== Segment start ==

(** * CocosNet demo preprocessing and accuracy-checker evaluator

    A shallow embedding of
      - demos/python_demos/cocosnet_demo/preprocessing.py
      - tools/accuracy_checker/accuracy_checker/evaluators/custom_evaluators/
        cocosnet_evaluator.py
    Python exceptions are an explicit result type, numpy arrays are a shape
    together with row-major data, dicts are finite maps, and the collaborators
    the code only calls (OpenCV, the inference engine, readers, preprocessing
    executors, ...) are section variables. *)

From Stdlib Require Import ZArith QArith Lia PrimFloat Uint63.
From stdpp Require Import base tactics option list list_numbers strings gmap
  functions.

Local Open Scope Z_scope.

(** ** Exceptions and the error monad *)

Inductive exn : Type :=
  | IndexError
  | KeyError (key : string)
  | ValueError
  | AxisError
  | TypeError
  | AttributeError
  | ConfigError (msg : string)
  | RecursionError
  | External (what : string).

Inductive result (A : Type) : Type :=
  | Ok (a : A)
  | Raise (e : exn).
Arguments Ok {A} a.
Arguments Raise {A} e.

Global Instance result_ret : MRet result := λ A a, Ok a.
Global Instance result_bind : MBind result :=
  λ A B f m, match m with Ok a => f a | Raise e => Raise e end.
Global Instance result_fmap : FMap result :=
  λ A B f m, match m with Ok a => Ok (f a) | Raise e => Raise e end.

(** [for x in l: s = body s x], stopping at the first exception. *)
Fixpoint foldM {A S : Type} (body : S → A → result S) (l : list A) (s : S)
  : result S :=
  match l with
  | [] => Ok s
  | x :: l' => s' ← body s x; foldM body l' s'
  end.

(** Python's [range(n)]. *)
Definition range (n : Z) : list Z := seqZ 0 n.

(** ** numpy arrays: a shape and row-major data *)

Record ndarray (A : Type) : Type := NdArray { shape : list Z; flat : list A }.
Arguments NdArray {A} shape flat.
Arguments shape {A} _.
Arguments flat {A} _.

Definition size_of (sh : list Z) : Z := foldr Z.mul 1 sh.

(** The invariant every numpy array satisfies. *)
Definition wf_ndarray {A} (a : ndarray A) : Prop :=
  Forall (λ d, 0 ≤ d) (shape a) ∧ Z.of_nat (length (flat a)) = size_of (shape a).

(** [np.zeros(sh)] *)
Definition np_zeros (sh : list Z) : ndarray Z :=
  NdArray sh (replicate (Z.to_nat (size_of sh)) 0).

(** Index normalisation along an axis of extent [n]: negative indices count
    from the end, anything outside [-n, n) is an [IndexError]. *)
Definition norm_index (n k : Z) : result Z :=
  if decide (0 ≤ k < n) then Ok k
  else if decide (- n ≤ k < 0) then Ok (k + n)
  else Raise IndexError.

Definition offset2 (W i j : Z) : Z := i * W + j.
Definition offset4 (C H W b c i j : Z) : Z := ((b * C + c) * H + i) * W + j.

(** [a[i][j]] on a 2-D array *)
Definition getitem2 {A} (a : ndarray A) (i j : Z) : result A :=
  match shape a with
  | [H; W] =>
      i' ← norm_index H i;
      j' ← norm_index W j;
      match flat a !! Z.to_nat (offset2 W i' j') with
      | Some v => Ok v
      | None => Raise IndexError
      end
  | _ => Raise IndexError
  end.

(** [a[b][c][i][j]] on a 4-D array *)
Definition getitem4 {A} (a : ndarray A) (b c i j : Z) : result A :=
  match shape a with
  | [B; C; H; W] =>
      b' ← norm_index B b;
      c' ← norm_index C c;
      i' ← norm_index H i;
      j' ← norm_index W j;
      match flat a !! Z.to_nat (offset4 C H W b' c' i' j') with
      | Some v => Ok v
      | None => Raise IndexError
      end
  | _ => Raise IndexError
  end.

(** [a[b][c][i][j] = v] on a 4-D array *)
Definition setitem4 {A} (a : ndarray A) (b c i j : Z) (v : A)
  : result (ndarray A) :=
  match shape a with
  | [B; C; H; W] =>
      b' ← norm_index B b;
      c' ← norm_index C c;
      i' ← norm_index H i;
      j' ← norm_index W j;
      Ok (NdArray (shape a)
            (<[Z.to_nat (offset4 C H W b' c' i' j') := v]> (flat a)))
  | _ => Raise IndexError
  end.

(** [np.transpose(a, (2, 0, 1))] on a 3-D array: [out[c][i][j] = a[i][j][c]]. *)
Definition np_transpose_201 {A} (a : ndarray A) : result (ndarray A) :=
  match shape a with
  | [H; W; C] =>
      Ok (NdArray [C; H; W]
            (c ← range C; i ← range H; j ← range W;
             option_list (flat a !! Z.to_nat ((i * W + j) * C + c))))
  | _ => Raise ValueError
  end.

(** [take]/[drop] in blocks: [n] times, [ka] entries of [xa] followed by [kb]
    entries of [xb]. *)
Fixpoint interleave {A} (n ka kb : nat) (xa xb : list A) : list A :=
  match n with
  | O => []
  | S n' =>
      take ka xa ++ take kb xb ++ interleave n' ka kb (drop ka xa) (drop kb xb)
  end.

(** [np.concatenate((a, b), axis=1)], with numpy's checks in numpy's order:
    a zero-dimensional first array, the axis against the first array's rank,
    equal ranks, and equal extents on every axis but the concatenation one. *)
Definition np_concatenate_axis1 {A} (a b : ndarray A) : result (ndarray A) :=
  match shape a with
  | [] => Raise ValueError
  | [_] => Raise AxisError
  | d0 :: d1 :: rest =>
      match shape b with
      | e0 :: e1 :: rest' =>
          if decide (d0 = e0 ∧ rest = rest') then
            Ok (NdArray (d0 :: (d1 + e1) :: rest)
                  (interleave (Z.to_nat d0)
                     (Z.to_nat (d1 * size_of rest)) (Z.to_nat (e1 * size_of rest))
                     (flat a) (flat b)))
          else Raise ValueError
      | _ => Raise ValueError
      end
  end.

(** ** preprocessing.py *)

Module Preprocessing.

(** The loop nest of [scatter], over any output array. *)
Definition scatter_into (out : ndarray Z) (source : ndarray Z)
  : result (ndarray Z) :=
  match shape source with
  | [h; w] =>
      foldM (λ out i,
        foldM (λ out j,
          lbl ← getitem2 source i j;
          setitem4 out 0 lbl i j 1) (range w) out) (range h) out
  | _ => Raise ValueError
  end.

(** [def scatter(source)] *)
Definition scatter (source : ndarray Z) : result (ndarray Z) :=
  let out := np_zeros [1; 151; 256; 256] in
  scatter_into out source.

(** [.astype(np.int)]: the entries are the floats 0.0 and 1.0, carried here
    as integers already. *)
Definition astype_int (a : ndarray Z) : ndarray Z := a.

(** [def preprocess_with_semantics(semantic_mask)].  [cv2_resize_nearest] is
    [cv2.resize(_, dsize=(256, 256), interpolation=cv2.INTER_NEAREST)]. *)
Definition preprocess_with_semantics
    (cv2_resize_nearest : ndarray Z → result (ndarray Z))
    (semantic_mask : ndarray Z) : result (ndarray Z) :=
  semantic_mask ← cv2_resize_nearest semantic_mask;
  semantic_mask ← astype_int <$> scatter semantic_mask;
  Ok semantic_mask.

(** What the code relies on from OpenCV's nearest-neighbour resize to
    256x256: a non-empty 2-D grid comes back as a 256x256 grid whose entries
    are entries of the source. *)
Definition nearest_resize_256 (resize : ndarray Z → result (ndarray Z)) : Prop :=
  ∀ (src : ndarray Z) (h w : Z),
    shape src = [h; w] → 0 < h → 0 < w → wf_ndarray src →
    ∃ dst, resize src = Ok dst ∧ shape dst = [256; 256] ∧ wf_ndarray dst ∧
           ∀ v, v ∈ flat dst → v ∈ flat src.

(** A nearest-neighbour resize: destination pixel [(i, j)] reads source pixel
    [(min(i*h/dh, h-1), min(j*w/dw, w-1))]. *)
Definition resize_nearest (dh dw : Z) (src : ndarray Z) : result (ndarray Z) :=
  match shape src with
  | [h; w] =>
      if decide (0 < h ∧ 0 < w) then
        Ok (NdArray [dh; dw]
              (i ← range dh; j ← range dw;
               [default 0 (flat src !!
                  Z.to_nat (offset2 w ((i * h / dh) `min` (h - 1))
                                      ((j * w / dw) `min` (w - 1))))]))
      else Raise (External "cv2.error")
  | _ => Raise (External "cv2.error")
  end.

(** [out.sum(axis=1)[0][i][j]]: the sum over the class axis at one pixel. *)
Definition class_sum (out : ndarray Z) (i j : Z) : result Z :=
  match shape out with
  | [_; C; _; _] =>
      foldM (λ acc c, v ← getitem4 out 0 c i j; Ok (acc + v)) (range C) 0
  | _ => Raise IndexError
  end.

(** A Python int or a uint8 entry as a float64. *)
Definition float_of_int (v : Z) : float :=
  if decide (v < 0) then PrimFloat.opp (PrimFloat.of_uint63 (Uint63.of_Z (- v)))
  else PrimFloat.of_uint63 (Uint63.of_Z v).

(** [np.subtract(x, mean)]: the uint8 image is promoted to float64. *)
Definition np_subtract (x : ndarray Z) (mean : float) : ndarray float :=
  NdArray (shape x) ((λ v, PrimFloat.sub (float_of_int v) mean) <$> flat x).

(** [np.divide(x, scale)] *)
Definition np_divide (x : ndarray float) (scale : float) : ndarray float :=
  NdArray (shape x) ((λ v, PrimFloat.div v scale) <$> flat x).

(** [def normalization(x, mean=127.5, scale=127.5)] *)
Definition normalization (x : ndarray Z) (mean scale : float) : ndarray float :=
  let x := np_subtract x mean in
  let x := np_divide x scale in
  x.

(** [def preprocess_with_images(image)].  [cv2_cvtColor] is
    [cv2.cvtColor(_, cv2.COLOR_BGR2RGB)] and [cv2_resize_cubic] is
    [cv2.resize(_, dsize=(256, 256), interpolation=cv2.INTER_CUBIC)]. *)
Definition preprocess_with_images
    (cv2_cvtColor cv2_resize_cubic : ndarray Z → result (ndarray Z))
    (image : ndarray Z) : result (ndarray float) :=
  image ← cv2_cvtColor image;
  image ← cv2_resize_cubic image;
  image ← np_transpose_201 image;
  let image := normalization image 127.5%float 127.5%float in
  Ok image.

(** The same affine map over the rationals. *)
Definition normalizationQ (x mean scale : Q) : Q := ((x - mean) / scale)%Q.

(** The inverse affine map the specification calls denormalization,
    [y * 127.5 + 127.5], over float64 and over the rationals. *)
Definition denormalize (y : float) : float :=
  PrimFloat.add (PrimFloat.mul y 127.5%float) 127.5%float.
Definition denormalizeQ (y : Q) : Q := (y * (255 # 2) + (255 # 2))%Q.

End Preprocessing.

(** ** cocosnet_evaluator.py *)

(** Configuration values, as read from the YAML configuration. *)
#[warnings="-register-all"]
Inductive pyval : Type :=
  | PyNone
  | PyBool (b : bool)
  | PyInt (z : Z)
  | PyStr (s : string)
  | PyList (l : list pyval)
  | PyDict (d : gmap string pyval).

== Segment end ==

EXERCISE DETAILS:
In restating the data, begin at its first line, reproduce each line word for word, and conclude with the line that contains "Global Instance result_ret".

WRITTEN ANSWER:
(** * CocosNet demo preprocessing and accuracy-checker evaluator

    A shallow embedding of
      - demos/python_demos/cocosnet_demo/preprocessing.py
      - tools/accuracy_checker/accuracy_checker/evaluators/custom_evaluators/
        cocosnet_evaluator.py
    Python exceptions are an explicit result type, numpy arrays are a shape
    together with row-major data, dicts are finite maps, and the collaborators
    the code only calls (OpenCV, the inference engine, readers, preprocessing
    executors, ...) are section variables. *)

From Stdlib Require Import ZArith QArith Lia PrimFloat Uint63.
From stdpp Require Import base tactics option list list_numbers strings gmap
  functions.

Local Open Scope Z_scope.

(** ** Exceptions and the error monad *)

Inductive exn : Type :=
  | IndexError
  | KeyError (key : string)
  | ValueError
  | AxisError
  | TypeError
  | AttributeError
  | ConfigError (msg : string)
  | RecursionError
  | External (what : string).

Inductive result (A : Type) : Type :=
  | Ok (a : A)
  | Raise (e : exn).
Arguments Ok {A} a.
Arguments Raise {A} e.

Global Instance result_ret : MRet result := λ A a, Ok a.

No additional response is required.